How does FINN compare to other models?

To demonstrate FINN's performance, we trained FINN and other models on synthetically generated datasets. As test datasets, we defined the in-distribution (in-dis-test) datasets as the extrapolated train datasets, and the out-of-distribution datasets (out-dis-test) that are generated with different initial or boundary conditions. The plot above shows the prediction error comparison of FINN with various deep learning models. The important point to emphasize is that FINN has favorable prediction consistency, even on out-dis-test datasets. As opposed to FINN, the other models have comparable errors during training (except for TCN and ConvLSTM), but their performance deteriorates significantly on in-dis-test, and even worse on out-dis-test data. A visualization of the out-dis-test predictions on the Fitzhugh-Nagumo diffusion-reaction equation is shown in the plot below. Qualitatively, FINN's prediction also resembles the data the most, whereas the other model predictions are quite erratic.
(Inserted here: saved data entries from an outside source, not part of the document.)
Lemma find_or_create_alive b k s :
  db_ok (db s) →
  (b = true → ∀ j r, rows (db s) !! j = Some r → key r = k → deleted r = false) →
  ∃ i, pk_of (db s) k i ∧ alive k i (exec (find_or_create b k) s).
Proof.
  intros Hd Hb. unfold pk_of.
  assert (matching (db s) b k = matching (db s) false k) as Em.
  { unfold matching. f_equal. apply map_filter_ext. intros i r Hr. split; [by intros [? _]|].
    intros [Hk _]. split; [done|]. intros ->. by apply (Hb eq_refl i). }
  destruct (matching (db s) false k) as [|[j r] l] eqn:E.
  - exists (next_pk (db s)). split; [done|].
    assert (taken (db s) None k = false) as Ht.
    { apply taken_false. intros j r Hr Hk. exfalso.
      assert ((j, r) ∈ matching (db s) false k) as Hin by (by apply matching_spec). rewrite E in Hin. set_solver. }
    unfold exec, find_or_create, get_model_by_key, create_model, try_except, run_users. run. rewrite Em. cbn.
    destruct (get_or_create_system_user _) as [u ud]. cbn.
    apply save_all_alive; cbn; [|by destruct k as [[]]|done|by right].
    destruct Hd as [Hu Hp]. split; [by split|done].
  - pose proof (matching_one _ _ _ _ _ _ Hd E) as ->. exists j. split; [done|].
    assert ((j, r) ∈ matching (db s) false k) as (Hr & Hk & _)%matching_spec by (rewrite E; left).
    assert (good (with_instance s j r)) as Hg.
    { split; [done|]. intros ? [= <-]. by eapply key_bound. }
    unfold exec, find_or_create, get_model_by_key, try_except. run. rewrite Em. cbn.
    destruct (deleted r) eqn:Hdel; cbn.
    + unfold activate. run.
      match goal with |- context [save AllFields ?t] => set (s1 := t) end. pose proof (save_all_alive k j s1) as H.
      specialize (H ltac:(split; apply Hg) Hk eq_refl ltac:(left; eauto)). unfold exec in H.
      destruct (save AllFields s1) as [[[]|e] s2] eqn:Es; [exact H|].
      destruct e; try exact H. exfalso. by eapply save_raises.
    + split; [done|]. split_and!; try done; cbn; eauto.
Qed.

(** The steps after the model is found leave it available. *)
Section registered.
Context (validate : json → result json) (store : json → result unit).

Lemma registration_alive (steps : M State unit) b k d s :
  (∀ i, preserves (alive k i) steps) →
  db s = d → db_ok d → (b = true → ∀ j r, rows d !! j = Some r → key r = k → deleted r = false) →
  ∃ i, pk_of d k i ∧ alive k i (exec (logged (find_or_create b k;; steps)) s).
Proof.
  intros Hk <- Hd Hb. destruct (find_or_create_alive b k s Hd Hb) as (i & Hi & Ha).
  exists i. split; [done|]. unfold logged, exec, try_except in *. run.
  destruct (find_or_create b k s) as [[[]|e] s1]; cbn in *.
  - specialize (Hk i s1 Ha). destruct (steps s1) as [[[]|e] s2]; cbn; [done|].
    by destruct (is_S3_ClientError e).
  - by destruct (is_S3_ClientError e).
Qed.

Lemma update_settings_alive k i j : preserves (alive k i) (update_settings validate store j).
Proof. unfold update_settings. pose proof (alive_file k i). keep. Qed.
Lemma update_versions_alive k i j :
  preserves (alive k i) (update_versions_v1 j) ∧ preserves (alive k i) (update_versions_v2 j).
Proof. unfold update_versions_v1, update_versions_v2. split; keep. Qed.
Lemma default_run_mode_alive k i m : preserves (alive k i) (default_run_mode m).
Proof. apply set_self_alive. intros a. by destruct (run_mode a) as [[]|]. Qed.
Lemma set_config_alive k i c :
  preserves (alive k i) (set_self (λ m, if truthy c then m <| oasislmf_config := Some c |> else m)).
Proof. apply set_self_alive. intros m. by destruct (truthy c). Qed.
End registered.

Lemma save_taken f s : taken (db s) (pk s) (key (self s)) = true → save f s = (Raise IntegrityError, s).
Proof. intros Ht. unfold save. rewrite save_within_eq. unfold save_row. run. by rewrite Ht. Qed.

Section registration.
Context (validate : json → result json) (store : json → result unit).

(** Registering a V1 worker always leaves its model available: whatever
    settings and versions it sends, and however their validation and storage
    fail, there is afterwards a model with its three ids that is not deleted.
    It is the row that had the ids before, restored if it was soft-deleted,
    or a new one; the ids stay unique. *)
Theorem run_register_worker_available k m_settings m_version s :
  db_ok (db s) →
  let s' := exec (run_register_worker validate store k m_settings m_version) s in
  ∃ i r, pk_of (db s) k i ∧ rows (db s') !! i = Some r ∧ key r = k ∧ deleted r = false ∧ db_ok (db s').
Proof.
  intros Hd. unfold run_register_worker.
  edestruct (registration_alive (update_settings validate store m_settings;; update_versions_v1 m_version;;
    default_run_mode "V1";; save AllFields) false k (db s) s) as (i & Hi & [Hg _] & _ & (r & Hr & Hk & Hdel & _) & _);
    try done; eauto 10.
  pose proof update_settings_alive; pose proof update_versions_alive; pose proof default_run_mode_alive.
  intros i. apply preserves_bind; [done|intros _]. apply preserves_bind; [by apply update_versions_alive|intros _]. keep.
Qed.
What about real world data?

Yes, I argued earlier that other models have rarely been tested on real world data. So what happens then when FINN is trained with real and noisy datasets? As a demonstration, we employed laboratory measurement data of a groundwater contaminant diffusion through soil. Due to the limitations of the measuring equipment and the experimental design, the measured data are sparse and noisy. For training, we only used 55 data points that originated from a single core sample (core #2, top left plot in the figure below)! As expected, FINN was still able to learn the unknown closure function (the retardation factor in this particular application, bottom right plot in the figure below). This learned closure function was then used to predict the diffusion processes in other core samples (core #1 and #2B). One of these samples (#2B) has a significantly longer size, and therefore, has to be modelled with a different numerical boundary condition type. Additionally, because FINN is relatively scalable, we were able to implement the Markov Chain Monte Carlo (MCMC) algorithm to quantify the model and prediction uncertainty. In the plot below, we show ensembles of FINN's prediction. The average prediction even outperforms the calibrated physical model!

Boundary condition inference

You might have noticed that I already mentioned boundary condition several times in this article. This is simply because boundary condition is extremely important in solving PDEs. Without a well-defined boundary condition, unique solutions to PDEs do not exist. Not convinced yet? Think about a weather forecasting task. Numerical weather predictors are usually applied only on a designated location (e.g. a country, a city, or even a smaller area). However, weather from outside of this observed region also influences the processes inside the modeled area. This influence should be encoded as the boundary conditions of the modeled domain, in order to have a reliable weather prediction. This encoding process is often not very straightforward. Therefore, we also experimented on infering a yet unknown boundary condition value with FINN. Compared to the other models, FINN was again able to accurately infer the boundary condition values, resulting in higher prediction accuracy (see the plot below).

TLDR

In conclusion, we introduced FINN, which combines the structure of the Finite Volume Method (FVM) and the learning ability of ANNs. In short, elements of the FVM discretization are replaced with ANN modules. As a result, the model is interpretable and data efficient. Another important thing to note is that FINN has been successfully applied on varying or even unknown boundary conditions, and on real world data. In future works, it will be interesting to modify the implementation to facilitate applications to irregular grids and heterogeneous systems, so that it can be implemented on a larger scale (for example field scale instead of just laboratory scale experiment).